Categories and hierarchy play a very similar role from the forecasting engine perspective: they help the forecasting engine to cope with sparse historical data. See Forecasting with attributes.

## Supplier

The choice of supplier frequently plays an important part in the lead time estimation. Supplier data can be communicated to the forecasting engine in two ways that are complementary.

First, the history of lead time observations can be **categorized by supplier**. This is the purpose of the `leadtimeSupplier`

argument. When this argument is present, the forecasting engine leverages this information to assess whether the lead times associated with a given supplier are correlated or not.

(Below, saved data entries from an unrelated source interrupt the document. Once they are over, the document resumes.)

(** ** Claims on [_get_method_body] *)

(** C1. A line that opens and closes a block comment is meant to lose the
    comment and keep the rest, the lines after it being outside any
    comment. The code does otherwise: on the three-line method of
    [Sample.inline_comment] the second line is cut at the opener, the
    closer is then no longer on the line, so nothing of the line is kept,
    the flag stays set, the closing brace on the third line is dropped as
    comment text and the loop runs to the end of the text with the
    counter at one. *)
Theorem inline_block_comment_swallows_rest :
  _get_method_body Sample.inline_comment (Sample.node_at 1 1 [])
  = lit "void f() {"
  /\ body_lines (scan_lines body_init Sample.inline_comment_lines)
     = [lit "void f() {"]
  /\ in_multiline_comment (scan_lines body_init Sample.inline_comment_lines)
     = true
  /\ brace_count (scan_lines body_init Sample.inline_comment_lines) = 1%Z
  /\ halted body_init Sample.inline_comment_lines = false.
Proof. vm_compute. done. Qed.


(** The loop and its break, for every list of scanned lines: the scan
    reads no more lines than there are and its result is the state after
    the lines read; the counter is the brace delta summed over the kept
    lines other than kept single-line comments; the loop is left through
    its break exactly at the first line after which the body has started
    and the counter is zero. *)
Lemma scan_stops_at_first_zero (lines : list str) :
  let st := scan_lines body_init lines in
  let n := lines_read body_init lines in
  let zero_after k := counter_zero (run body_init (take (S k) lines)) in
  (n <= length lines)%nat
  /\ st = run body_init (take n lines)
  /\ brace_count st = counted_delta (body_lines st)
  /\ (forall k, (S k < n)%nat -> zero_after k = false)
  /\ (halted body_init lines = true
      <-> exists k, (k < length lines)%nat /\ zero_after k = true)
  /\ (halted body_init lines = true ->
      zero_after (n - 1)%nat = true /\ counted_delta (body_lines st) = 0%Z)
  /\ (halted body_init lines = false -> n = length lines)
  /\ (Forall (fun line => is_line_comment line = true -> brace_delta line = 0%Z)
        (body_lines st) ->
      total_delta (body_lines st) = brace_count st).
Proof.
  intros st n zero_after. subst st n zero_after. cbv beta.
  assert (brace_count (scan_lines body_init lines)
          = counted_delta (body_lines (scan_lines body_init lines))) as Hc.
  { rewrite scan_lines_run. by apply run_counted. }
  split_and!; [apply lines_read_le|apply scan_lines_run|exact Hc|..].
  - intros k Hk. destruct (halted body_init lines) eqn:Hh.
    + apply halted_first_zero in Hh as (m & Hn & _ & _ & Hb). apply Hb. lia.
    + apply not_halted_no_zero in Hh as [Hn Hno]. apply Hno. lia.
  - split.
    + intros (m & _ & Hm & Hz & _)%halted_first_zero. by exists m.
    + intros (k & Hk & Hz). destruct (halted body_init lines) eqn:Hh; [done|].
      apply not_halted_no_zero in Hh as [_ Hno]. by rewrite Hno in Hz.
  - intros (m & Hn & _ & Hz & _)%halted_first_zero. rewrite Hn.
    replace (S m - 1)%nat with m by lia. split; [done|].
    rewrite <- Hc, scan_lines_run, Hn.
    apply andb_true_iff in Hz as [_ Hz]. by apply Z.eqb_eq.
  - by intros [Hn _]%not_halted_no_zero.
  - intros Hkept. by rewrite Hc, total_delta_counted.
Qed.












(** C3, counterexample. A single-line comment of Korean syllables,
    characters of the Korean range, is left out of the body. *)
Lemma korean_comment_dropped :
  is_line_comment Sample.korean_comment = true
  /\ existsb hangul_syllable (comment_content Sample.korean_comment) = true
  /\ _get_method_body Sample.body_with_korean_comment (Sample.node_at 1 1 [])
     = Sample.source [lit "void f() {"; lit "}"].
Proof. vm_compute. done. Qed.

(** C3, amended. For every scanned body line that holds no block-comment
    opener or closer, read outside a block comment, and whose trimmed form
    starts with two slashes: the line is appended verbatim to the kept
    lines when the comment text holds at least one character from U+4E00
    to U+9FFF, and is left out when it holds none; the brace counter is
    unchanged either way. *)
Theorem line_comment_kept_iff_u4e00_u9fff (st : body_state) (line : str) :
  started st || Py.contains [LBRACE] line = true ->
  in_multiline_comment st = false ->
  Py.find OPEN_COMMENT line = None ->
  Py.find CLOSE_COMMENT line = None ->
  is_line_comment line = true ->
  process_line st line
  = ({| body_lines :=
          if re_search_u4e00_u9fff (comment_content line)
          then body_lines st ++ [line] else body_lines st;
        brace_count := brace_count st; started := true;
        in_multiline_comment := false |}, (brace_count st =? 0)%Z).
Proof.
  intros Hs Hf Ho Hc Hl. rewrite process_line_unfold, Hs, Hf.
  unfold enter_comment. rewrite Ho. simpl.
  unfold exit_comment. rewrite Hc. simpl.
  unfold keep_line. unfold is_line_comment in Hl. rewrite Hl.
  unfold comment_content. by destruct (re_search_u4e00_u9fff _).
Qed.

Lemma line_comment_kept_iff_u4e00_u9fff_witness :
  process_line {| body_lines := [lit "void f() {"]; brace_count := 1;
                  started := true; in_multiline_comment := false |}
    Sample.chinese_comment
  = ({| body_lines := [lit "void f() {"; Sample.chinese_comment];
        brace_count := 1; started := true;
        in_multiline_comment := false |}, false).
Proof.
  exact (line_comment_kept_iff_u4e00_u9fff
           {| body_lines := [lit "void f() {"]; brace_count := 1;
              started := true; in_multiline_comment := false |}
           Sample.chinese_comment eq_refl eq_refl eq_refl eq_refl eq_refl).
Defined.

(** C4, counterexample. The first method of [Sample.interface_two_methods]
    has no body, but the next method has one: the scan starts there and
    returns that line as the body of the first. *)
Lemma bodiless_method_takes_next_body :
  started (scan_lines body_init
             (drop 1 (Py.splitlines Sample.interface_two_methods))) = true
  /\ _get_method_body Sample.interface_two_methods (Sample.node_at 2 3 [])
     = lit "  default void f() { g(); }".
Proof. vm_compute. done. Qed.

Lemma scan_lines_not_started (lines : list str) :
  Forall (fun line => Py.contains [LBRACE] line = false) lines ->
  scan_lines body_init lines = body_init.
Proof.
  induction 1 as [|line lines Hline _ IH]; [done|].
  simpl. unfold process_line. simpl. rewrite Hline. exact IH.
Qed.

(** C4, amended. For every method such that no line from its start line
    to the end of the text holds an opening brace, the body is never
    marked as started and the returned body is empty. *)
Theorem no_brace_no_body (java_code : str) (node : method_node) :
  let scanned := drop (start_line_of (position node)) (Py.splitlines java_code) in
  Forall (fun line => Py.contains [LBRACE] line = false) scanned ->
  started (scan_lines body_init scanned) = false
  /\ _get_method_body java_code node = [].
Proof.
  intros scanned H. unfold _get_method_body. fold scanned.
  by rewrite (scan_lines_not_started _ H).
Qed.

Lemma no_brace_no_body_witness :
  _get_method_body Sample.interface_one_method (Sample.node_at 2 3 []) = [].
Proof.
  apply (no_brace_no_body Sample.interface_one_method (Sample.node_at 2 3 [])).
  vm_compute. repeat constructor.
Defined.

(** C7, counterexample. In [Sample.closer_in_literal] the second line is
    read outside any comment and holds the two characters of a closer in
    a string literal. The line, whose brace delta is zero, is not kept
    whole: it is cut after the closer, the rest alone is kept and counted,
    the counter falls to zero and the body ends there. *)
Lemma closer_cuts_line_outside_comment :
  brace_delta Sample.closer_in_literal_line = 0%Z
  /\ process_line
       {| body_lines := [lit "void f() {"]; brace_count := 1;
          started := true; in_multiline_comment := false |}
       Sample.closer_in_literal_line
     = ({| body_lines := [lit "void f() {"; Sample.QUOTE ++ lit "; }"];
           brace_count := 0; started := true;
           in_multiline_comment := false |}, true)
  /\ _get_method_body Sample.closer_in_literal (Sample.node_at 1 1 [])
     = Sample.source [lit "void f() {"; Sample.QUOTE ++ lit "; }"].
Proof. vm_compute. done. Qed.

(** C7, amended. For every scanned body line that holds a closer and no
    opener, whatever the block-comment flag is before the line: the flag
    is cleared, the line is cut to the text after the first closer, and
    that text is what is kept, when it is not blank, and what is counted. *)
Theorem closer_cuts_line_whatever_the_flag (st : body_state) (line : str) (i : nat) :
  started st || Py.contains [LBRACE] line = true ->
  Py.find OPEN_COMMENT line = None ->
  Py.find CLOSE_COMMENT line = Some i ->
  process_line st line
  = let kept := keep_line (body_lines st) (brace_count st) (drop (i + 2) line) in
    ({| body_lines := kept.1; brace_count := kept.2; started := true;
        in_multiline_comment := false |}, (kept.2 =? 0)%Z).
Proof.
  intros Hs Ho Hc. rewrite process_line_unfold, Hs.
  unfold enter_comment. rewrite Ho. simpl.
  unfold exit_comment. rewrite Hc. done.
Qed.

Lemma closer_cuts_line_whatever_the_flag_witness :
  process_line {| body_lines := []; brace_count := 1; started := true;
                  in_multiline_comment := false |} (lit "a */ }")
  = ({| body_lines := [lit " }"]; brace_count := 0; started := true;
        in_multiline_comment := false |}, true).
Proof.
  exact (closer_cuts_line_whatever_the_flag
           {| body_lines := []; brace_count := 1; started := true;
              in_multiline_comment := false |} (lit "a */ }") 2
           eq_refl eq_refl eq_refl).
Defined.

(** ** The declaration scan *)

Section Declaration.
Variable lines : list str.
Variable declaration_str : str.
Implicit Types c : cursor.

(** The three ways an iteration entered within the text can go: the
    cursor wraps past the last line and the loop breaks; it wraps to the
    next line, then steps over its first character if it has one; or it
    steps over one character of the current line. *)
Lemma loop_body_cases c l0 :
  lines !! end_line c = Some l0 ->
  (current_char_index c < length declaration_str)%nat ->
  ((length l0 <= end_column c)%nat /\ (length lines <= S (end_line c))%nat
   /\ loop_body lines declaration_str c
      = Returned ({| end_line := S (end_line c); end_column := 0;
                     current_char_index := current_char_index c |}, true))
  \/ ((length l0 <= end_column c)%nat
      /\ exists l col idx,
           lines !! S (end_line c) = Some l
           /\ col = (if decide (l = []) then 0 else 1)%nat
           /\ loop_body lines declaration_str c
              = Returned ({| end_line := S (end_line c); end_column := col;
                             current_char_index := idx |}, false))
  \/ ((end_column c < length l0)%nat
      /\ exists idx,
           loop_body lines declaration_str c
           = Returned ({| end_line := end_line c;
                          end_column := S (end_column c);
                          current_char_index := idx |}, false)).
Proof.
  intros Hl0 Hidx. unfold loop_body. rewrite Hl0.
  destruct (declaration_str !! current_char_index c) as [d|] eqn:Hd.
  2:{ apply lookup_ge_None_1 in Hd. lia. }
  destruct (Nat.leb_spec (length l0) (end_column c)) as [Hwrap|Hstay]; simpl.
  - destruct (Nat.leb_spec (length lines) (S (end_line c))) as [Hend|Hin].
    + left. done.
    + right. left. split; [done|].
      destruct (lines !! S (end_line c)) as [l|] eqn:Hl.
      2:{ apply lookup_ge_None_1 in Hl. lia. }
      exists l. destruct l as [|ch l]; simpl.
      * by exists 0%nat, (current_char_index c).
      * destruct (ch =? d); by eexists 1%nat, _.
  - right. right. split; [done|].
    assert (end_line c < length lines)%nat as Hin
      by (apply lookup_lt_is_Some_1; by eexists).
    destruct (Nat.leb_spec (length lines) (end_line c)); [lia|].
    rewrite Hl0. destruct (Nat.ltb_spec (end_column c) (length l0)); [|lia].
    destruct (l0 !! end_column c) as [ch|] eqn:Hch.
    2:{ apply lookup_ge_None_1 in Hch. lia. }
    destruct (ch =? d); by eexists.
Qed.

Supplier information offers a granularity of information that may not be found through the simple item hierarchy or categories, because items may come from different suppliers over time.

Second, one can inform the forecasting engine as to which **supplier is to be considered for the next shipment**. This is the purpose of the `supplier`

argument. When this argument is present, the forecasting engine can anticipate that an item may experience sudden lead time modifications, because the supplier has just been changed. Naturally, the forecasting engine may only leverage this information if the lead time history itself is properly categorized by supplier, as seen above.

## Lead time offsets

By default, the forecast begins at the `present`

day. However, sometimes, one might wish to have a forecast that starts at a later date. If the lead times are seasonal, the start date of the lead time might have a significant impact on its distribution of value. This case is handled through the `offset`

properties. This optional property expects to have a number vector of the *items* table. The values of this vector represent the offsets - expressed in days - to be considered for the lead time forecasts. For example if an item has an offset value of 10, then the first day of the forecast lead time will be `present + 10`

. When `offset`

is omitted, all offsets are considered to be zeros.